#### [Collected data entries]
- - - - - - -

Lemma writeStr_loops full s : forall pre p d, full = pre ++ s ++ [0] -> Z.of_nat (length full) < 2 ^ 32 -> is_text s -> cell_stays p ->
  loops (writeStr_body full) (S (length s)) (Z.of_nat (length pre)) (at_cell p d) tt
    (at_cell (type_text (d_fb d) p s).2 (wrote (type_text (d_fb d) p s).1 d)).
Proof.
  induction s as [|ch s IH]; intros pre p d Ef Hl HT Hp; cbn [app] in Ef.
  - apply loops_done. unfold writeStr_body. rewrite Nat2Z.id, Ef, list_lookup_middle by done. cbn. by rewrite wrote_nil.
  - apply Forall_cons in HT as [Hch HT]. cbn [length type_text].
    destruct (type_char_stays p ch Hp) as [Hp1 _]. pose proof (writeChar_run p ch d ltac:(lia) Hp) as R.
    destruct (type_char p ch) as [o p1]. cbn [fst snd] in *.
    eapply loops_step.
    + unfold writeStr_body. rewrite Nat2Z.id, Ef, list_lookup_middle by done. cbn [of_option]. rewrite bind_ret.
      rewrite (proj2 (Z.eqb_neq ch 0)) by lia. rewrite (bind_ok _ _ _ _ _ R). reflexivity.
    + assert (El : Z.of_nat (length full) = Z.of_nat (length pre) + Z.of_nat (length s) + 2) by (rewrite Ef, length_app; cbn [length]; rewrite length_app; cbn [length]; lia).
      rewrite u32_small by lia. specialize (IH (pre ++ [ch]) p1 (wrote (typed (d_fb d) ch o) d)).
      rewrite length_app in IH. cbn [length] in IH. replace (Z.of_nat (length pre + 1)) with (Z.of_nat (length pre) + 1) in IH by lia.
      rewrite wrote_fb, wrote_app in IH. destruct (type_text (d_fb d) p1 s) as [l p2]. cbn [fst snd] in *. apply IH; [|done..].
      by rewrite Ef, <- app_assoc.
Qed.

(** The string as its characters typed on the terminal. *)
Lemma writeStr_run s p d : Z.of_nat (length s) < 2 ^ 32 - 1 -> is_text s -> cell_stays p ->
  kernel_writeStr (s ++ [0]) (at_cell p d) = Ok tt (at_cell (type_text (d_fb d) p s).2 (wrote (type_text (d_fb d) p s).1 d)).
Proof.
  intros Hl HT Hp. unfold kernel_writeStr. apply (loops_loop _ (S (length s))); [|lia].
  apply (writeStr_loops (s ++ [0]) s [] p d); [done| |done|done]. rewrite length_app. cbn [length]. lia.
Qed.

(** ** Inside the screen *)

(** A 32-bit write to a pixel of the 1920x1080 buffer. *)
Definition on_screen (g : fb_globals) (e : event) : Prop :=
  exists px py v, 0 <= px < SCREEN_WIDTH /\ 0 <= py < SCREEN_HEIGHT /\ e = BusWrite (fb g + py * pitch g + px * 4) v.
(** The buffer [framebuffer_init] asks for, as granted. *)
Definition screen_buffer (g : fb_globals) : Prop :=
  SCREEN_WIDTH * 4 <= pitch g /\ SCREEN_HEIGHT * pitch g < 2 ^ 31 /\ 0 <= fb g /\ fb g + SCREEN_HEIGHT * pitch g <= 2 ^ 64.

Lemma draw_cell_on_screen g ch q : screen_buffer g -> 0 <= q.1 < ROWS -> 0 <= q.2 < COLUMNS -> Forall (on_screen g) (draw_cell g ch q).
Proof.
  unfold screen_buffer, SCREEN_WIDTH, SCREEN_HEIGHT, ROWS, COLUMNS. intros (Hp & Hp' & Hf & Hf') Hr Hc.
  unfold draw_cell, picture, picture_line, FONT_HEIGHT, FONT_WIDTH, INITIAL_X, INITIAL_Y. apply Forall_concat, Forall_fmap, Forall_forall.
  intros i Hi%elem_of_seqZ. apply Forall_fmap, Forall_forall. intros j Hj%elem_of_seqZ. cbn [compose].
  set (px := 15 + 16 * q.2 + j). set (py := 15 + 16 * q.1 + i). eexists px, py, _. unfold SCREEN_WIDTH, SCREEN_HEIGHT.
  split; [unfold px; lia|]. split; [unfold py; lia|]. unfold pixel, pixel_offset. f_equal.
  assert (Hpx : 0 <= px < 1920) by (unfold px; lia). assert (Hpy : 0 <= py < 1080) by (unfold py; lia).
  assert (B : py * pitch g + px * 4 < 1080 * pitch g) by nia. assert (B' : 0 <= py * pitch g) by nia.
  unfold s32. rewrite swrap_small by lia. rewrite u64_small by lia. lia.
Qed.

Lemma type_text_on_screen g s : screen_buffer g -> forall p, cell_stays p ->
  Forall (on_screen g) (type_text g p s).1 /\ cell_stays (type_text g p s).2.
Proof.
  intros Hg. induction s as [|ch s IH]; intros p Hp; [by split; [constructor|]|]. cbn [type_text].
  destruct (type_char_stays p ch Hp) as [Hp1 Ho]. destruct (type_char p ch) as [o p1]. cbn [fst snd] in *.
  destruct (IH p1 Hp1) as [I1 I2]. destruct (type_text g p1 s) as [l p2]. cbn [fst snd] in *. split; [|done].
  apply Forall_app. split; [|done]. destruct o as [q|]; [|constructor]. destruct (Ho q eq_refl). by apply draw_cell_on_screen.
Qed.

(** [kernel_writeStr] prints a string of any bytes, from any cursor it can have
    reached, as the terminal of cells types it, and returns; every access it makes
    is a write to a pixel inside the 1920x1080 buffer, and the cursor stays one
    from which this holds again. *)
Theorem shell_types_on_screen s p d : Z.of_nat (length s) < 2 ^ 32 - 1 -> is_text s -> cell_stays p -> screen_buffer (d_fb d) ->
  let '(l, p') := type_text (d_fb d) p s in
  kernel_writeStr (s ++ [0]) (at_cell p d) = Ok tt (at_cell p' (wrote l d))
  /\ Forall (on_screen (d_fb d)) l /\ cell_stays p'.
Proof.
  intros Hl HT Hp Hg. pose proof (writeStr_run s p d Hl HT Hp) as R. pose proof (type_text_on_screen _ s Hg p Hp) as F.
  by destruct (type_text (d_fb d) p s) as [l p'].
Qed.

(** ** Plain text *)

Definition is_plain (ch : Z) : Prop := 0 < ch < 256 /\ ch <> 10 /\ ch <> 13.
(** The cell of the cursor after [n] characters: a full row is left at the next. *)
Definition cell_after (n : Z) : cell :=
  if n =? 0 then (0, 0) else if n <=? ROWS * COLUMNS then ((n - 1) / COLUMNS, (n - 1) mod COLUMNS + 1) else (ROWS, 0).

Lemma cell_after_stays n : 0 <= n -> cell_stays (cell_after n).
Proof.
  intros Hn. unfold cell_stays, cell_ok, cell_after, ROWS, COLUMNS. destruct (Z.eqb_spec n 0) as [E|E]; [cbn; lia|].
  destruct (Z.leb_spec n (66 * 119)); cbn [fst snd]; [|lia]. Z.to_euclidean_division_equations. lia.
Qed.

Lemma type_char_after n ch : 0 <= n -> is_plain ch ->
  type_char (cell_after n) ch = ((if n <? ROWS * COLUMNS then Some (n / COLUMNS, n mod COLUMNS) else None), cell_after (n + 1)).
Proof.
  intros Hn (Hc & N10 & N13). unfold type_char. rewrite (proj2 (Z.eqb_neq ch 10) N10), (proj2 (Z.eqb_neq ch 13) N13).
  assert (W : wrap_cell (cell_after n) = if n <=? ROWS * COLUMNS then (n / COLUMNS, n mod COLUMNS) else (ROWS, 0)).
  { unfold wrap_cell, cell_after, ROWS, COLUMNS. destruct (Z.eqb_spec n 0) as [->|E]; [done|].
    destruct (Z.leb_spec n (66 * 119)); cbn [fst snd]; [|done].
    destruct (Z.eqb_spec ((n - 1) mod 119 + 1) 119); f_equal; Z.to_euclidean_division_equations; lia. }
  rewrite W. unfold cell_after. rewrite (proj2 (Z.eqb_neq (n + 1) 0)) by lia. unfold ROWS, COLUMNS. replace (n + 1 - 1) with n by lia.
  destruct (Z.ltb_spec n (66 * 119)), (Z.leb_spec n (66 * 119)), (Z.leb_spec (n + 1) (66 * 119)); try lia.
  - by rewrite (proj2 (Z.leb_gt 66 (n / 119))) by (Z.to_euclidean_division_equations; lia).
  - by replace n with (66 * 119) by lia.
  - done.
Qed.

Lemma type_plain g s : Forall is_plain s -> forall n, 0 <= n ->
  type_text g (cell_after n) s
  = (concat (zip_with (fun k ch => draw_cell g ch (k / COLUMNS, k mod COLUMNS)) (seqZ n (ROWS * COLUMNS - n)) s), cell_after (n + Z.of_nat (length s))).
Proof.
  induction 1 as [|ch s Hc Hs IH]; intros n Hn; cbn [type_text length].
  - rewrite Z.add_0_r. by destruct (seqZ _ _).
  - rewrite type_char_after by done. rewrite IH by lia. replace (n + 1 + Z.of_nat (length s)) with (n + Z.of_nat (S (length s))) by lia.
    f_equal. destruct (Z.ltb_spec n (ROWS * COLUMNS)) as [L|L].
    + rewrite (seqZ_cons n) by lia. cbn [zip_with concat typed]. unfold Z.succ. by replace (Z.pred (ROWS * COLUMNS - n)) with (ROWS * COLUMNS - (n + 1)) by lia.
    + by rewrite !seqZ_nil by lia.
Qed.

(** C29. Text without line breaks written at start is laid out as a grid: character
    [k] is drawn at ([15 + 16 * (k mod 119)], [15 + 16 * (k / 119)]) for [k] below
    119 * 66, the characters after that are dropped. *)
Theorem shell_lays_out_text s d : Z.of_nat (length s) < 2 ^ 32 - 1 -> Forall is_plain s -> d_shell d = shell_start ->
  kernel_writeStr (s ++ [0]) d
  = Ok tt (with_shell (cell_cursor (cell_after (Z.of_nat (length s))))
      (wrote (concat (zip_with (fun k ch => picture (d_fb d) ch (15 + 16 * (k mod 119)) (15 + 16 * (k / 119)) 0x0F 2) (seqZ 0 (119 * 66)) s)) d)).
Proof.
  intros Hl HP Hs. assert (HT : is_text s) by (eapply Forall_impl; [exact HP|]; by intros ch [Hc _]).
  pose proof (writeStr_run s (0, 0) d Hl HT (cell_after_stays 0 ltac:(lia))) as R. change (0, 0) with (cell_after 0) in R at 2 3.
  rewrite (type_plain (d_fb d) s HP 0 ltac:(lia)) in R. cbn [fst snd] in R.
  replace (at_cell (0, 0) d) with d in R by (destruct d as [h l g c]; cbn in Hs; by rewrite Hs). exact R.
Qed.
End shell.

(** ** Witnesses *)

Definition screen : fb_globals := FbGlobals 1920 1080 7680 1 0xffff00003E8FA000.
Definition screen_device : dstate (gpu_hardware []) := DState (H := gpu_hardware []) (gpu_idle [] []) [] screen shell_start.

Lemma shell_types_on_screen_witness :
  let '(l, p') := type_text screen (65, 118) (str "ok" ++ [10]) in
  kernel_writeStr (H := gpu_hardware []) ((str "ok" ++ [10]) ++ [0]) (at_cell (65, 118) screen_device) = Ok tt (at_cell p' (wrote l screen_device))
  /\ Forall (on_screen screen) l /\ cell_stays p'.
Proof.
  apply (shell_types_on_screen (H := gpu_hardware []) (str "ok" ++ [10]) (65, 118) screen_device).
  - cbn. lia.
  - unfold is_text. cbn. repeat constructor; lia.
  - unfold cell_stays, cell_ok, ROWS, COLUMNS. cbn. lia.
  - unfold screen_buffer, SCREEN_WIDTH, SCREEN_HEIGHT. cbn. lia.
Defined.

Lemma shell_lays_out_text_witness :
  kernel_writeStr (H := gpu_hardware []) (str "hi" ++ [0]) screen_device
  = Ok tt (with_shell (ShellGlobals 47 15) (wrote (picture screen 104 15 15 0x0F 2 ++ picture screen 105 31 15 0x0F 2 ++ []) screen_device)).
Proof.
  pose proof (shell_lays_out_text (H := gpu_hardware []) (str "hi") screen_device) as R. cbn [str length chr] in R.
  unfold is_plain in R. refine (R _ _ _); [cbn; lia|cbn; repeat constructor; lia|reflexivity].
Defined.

- - - - - - -

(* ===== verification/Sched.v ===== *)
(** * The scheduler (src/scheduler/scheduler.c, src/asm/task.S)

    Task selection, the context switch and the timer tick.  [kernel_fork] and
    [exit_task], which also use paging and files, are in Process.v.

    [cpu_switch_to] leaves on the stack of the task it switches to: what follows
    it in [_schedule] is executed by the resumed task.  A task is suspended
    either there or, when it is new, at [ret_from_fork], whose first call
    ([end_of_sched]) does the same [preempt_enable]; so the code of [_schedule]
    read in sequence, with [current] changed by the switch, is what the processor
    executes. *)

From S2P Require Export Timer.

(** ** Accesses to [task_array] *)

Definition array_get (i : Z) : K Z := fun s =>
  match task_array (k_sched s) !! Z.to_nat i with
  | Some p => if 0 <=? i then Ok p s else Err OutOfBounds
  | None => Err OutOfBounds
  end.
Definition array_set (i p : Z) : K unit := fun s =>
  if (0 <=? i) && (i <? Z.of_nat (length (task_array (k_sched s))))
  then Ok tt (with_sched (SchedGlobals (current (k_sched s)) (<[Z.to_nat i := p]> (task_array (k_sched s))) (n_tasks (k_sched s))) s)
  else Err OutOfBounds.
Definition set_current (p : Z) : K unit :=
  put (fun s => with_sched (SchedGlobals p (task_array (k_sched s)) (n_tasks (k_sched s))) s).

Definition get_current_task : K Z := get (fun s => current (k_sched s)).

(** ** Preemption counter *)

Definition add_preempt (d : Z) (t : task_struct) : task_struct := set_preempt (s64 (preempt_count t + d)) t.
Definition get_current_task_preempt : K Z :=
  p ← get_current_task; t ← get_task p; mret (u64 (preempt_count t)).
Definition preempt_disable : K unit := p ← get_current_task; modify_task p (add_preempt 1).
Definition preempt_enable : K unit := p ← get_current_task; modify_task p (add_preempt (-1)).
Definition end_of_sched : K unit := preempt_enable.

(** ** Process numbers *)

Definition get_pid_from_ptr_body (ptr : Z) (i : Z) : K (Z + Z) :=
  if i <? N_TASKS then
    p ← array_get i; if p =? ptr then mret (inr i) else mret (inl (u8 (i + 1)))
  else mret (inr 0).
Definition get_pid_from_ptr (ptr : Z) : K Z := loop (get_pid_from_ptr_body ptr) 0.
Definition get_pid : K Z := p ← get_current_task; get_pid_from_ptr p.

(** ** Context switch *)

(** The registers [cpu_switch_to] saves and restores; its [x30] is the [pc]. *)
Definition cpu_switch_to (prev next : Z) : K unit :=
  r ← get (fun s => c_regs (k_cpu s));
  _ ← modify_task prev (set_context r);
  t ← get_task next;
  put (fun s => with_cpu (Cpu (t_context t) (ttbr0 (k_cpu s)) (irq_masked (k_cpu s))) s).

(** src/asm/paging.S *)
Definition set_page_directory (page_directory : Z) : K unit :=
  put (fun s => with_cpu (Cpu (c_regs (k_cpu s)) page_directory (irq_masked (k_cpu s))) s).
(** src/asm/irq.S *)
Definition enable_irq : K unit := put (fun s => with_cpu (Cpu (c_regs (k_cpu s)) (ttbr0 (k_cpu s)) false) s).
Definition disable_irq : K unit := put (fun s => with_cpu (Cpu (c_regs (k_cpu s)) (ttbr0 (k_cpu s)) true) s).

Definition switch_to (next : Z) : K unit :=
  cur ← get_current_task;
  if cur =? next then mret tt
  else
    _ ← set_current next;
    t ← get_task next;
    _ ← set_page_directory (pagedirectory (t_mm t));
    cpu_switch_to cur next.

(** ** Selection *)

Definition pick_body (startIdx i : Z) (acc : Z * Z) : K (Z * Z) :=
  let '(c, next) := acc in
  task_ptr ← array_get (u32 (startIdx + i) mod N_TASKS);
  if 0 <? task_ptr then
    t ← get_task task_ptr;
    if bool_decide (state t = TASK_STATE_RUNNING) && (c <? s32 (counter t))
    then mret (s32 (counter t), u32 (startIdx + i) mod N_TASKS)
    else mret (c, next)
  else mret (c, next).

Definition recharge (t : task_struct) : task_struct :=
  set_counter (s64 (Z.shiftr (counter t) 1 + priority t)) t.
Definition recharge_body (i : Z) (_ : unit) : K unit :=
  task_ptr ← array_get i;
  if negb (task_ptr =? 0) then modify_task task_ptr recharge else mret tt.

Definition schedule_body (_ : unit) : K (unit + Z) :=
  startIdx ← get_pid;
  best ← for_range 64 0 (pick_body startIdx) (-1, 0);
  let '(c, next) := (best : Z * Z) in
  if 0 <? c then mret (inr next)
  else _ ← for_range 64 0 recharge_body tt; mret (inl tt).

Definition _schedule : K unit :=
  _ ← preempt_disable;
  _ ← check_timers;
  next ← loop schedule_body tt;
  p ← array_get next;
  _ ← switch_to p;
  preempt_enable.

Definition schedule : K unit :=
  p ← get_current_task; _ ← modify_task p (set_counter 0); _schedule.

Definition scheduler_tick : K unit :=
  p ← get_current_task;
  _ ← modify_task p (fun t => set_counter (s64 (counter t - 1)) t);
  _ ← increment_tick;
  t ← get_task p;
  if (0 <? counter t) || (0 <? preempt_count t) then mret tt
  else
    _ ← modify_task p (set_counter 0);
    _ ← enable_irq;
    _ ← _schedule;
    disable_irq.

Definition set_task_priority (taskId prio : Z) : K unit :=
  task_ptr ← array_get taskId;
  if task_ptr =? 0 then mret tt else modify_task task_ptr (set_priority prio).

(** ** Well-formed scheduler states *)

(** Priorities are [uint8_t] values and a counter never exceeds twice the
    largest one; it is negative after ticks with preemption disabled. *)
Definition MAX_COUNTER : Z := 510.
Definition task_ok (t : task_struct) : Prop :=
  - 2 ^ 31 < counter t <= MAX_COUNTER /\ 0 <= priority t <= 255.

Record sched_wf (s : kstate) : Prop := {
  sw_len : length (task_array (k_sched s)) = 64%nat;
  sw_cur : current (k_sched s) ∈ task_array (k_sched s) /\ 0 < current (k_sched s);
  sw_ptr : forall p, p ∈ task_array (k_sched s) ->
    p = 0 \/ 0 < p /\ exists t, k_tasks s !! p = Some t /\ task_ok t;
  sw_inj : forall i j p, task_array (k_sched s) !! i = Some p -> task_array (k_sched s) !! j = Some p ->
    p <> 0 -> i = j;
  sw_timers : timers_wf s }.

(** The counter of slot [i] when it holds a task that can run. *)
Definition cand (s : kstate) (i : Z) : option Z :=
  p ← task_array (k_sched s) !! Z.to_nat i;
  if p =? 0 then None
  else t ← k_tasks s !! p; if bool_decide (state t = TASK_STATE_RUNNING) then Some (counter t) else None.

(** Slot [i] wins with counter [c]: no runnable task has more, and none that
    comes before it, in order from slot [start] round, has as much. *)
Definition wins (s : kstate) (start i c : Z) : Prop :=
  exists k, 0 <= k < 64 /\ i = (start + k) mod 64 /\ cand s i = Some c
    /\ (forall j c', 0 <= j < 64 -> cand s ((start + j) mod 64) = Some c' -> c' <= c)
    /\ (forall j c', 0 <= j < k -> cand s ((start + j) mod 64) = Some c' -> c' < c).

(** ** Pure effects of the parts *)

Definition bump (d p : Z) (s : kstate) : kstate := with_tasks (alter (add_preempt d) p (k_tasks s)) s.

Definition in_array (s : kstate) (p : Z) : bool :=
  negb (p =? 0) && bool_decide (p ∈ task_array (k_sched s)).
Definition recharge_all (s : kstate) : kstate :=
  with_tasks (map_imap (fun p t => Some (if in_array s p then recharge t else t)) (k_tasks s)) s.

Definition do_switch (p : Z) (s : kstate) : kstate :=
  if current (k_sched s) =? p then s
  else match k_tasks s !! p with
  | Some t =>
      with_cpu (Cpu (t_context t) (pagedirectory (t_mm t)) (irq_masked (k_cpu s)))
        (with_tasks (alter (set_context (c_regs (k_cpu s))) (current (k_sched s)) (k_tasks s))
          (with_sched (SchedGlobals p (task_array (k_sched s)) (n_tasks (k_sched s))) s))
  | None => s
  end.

- - - - - - -

#### [The problem]
Using the data above, print exactly the lines from the line that contains "Lemma writeStr_loops full" through the line that contains "intros Hl HT Hp.", with both included.

#### [Finished exercise]
Lemma writeStr_loops full s : forall pre p d, full = pre ++ s ++ [0] -> Z.of_nat (length full) < 2 ^ 32 -> is_text s -> cell_stays p ->
  loops (writeStr_body full) (S (length s)) (Z.of_nat (length pre)) (at_cell p d) tt
    (at_cell (type_text (d_fb d) p s).2 (wrote (type_text (d_fb d) p s).1 d)).
Proof.
  induction s as [|ch s IH]; intros pre p d Ef Hl HT Hp; cbn [app] in Ef.
  - apply loops_done. unfold writeStr_body. rewrite Nat2Z.id, Ef, list_lookup_middle by done. cbn. by rewrite wrote_nil.
  - apply Forall_cons in HT as [Hch HT]. cbn [length type_text].
    destruct (type_char_stays p ch Hp) as [Hp1 _]. pose proof (writeChar_run p ch d ltac:(lia) Hp) as R.
    destruct (type_char p ch) as [o p1]. cbn [fst snd] in *.
    eapply loops_step.
    + unfold writeStr_body. rewrite Nat2Z.id, Ef, list_lookup_middle by done. cbn [of_option]. rewrite bind_ret.
      rewrite (proj2 (Z.eqb_neq ch 0)) by lia. rewrite (bind_ok _ _ _ _ _ R). reflexivity.
    + assert (El : Z.of_nat (length full) = Z.of_nat (length pre) + Z.of_nat (length s) + 2) by (rewrite Ef, length_app; cbn [length]; rewrite length_app; cbn [length]; lia).
      rewrite u32_small by lia. specialize (IH (pre ++ [ch]) p1 (wrote (typed (d_fb d) ch o) d)).
      rewrite length_app in IH. cbn [length] in IH. replace (Z.of_nat (length pre + 1)) with (Z.of_nat (length pre) + 1) in IH by lia.
      rewrite wrote_fb, wrote_app in IH. destruct (type_text (d_fb d) p1 s) as [l p2]. cbn [fst snd] in *. apply IH; [|done..].
      by rewrite Ef, <- app_assoc.
Qed.

(** The string as its characters typed on the terminal. *)
Lemma writeStr_run s p d : Z.of_nat (length s) < 2 ^ 32 - 1 -> is_text s -> cell_stays p ->
  kernel_writeStr (s ++ [0]) (at_cell p d) = Ok tt (at_cell (type_text (d_fb d) p s).2 (wrote (type_text (d_fb d) p s).1 d)).
Proof.
  intros Hl HT Hp. unfold kernel_writeStr. apply (loops_loop _ (S (length s))); [|lia].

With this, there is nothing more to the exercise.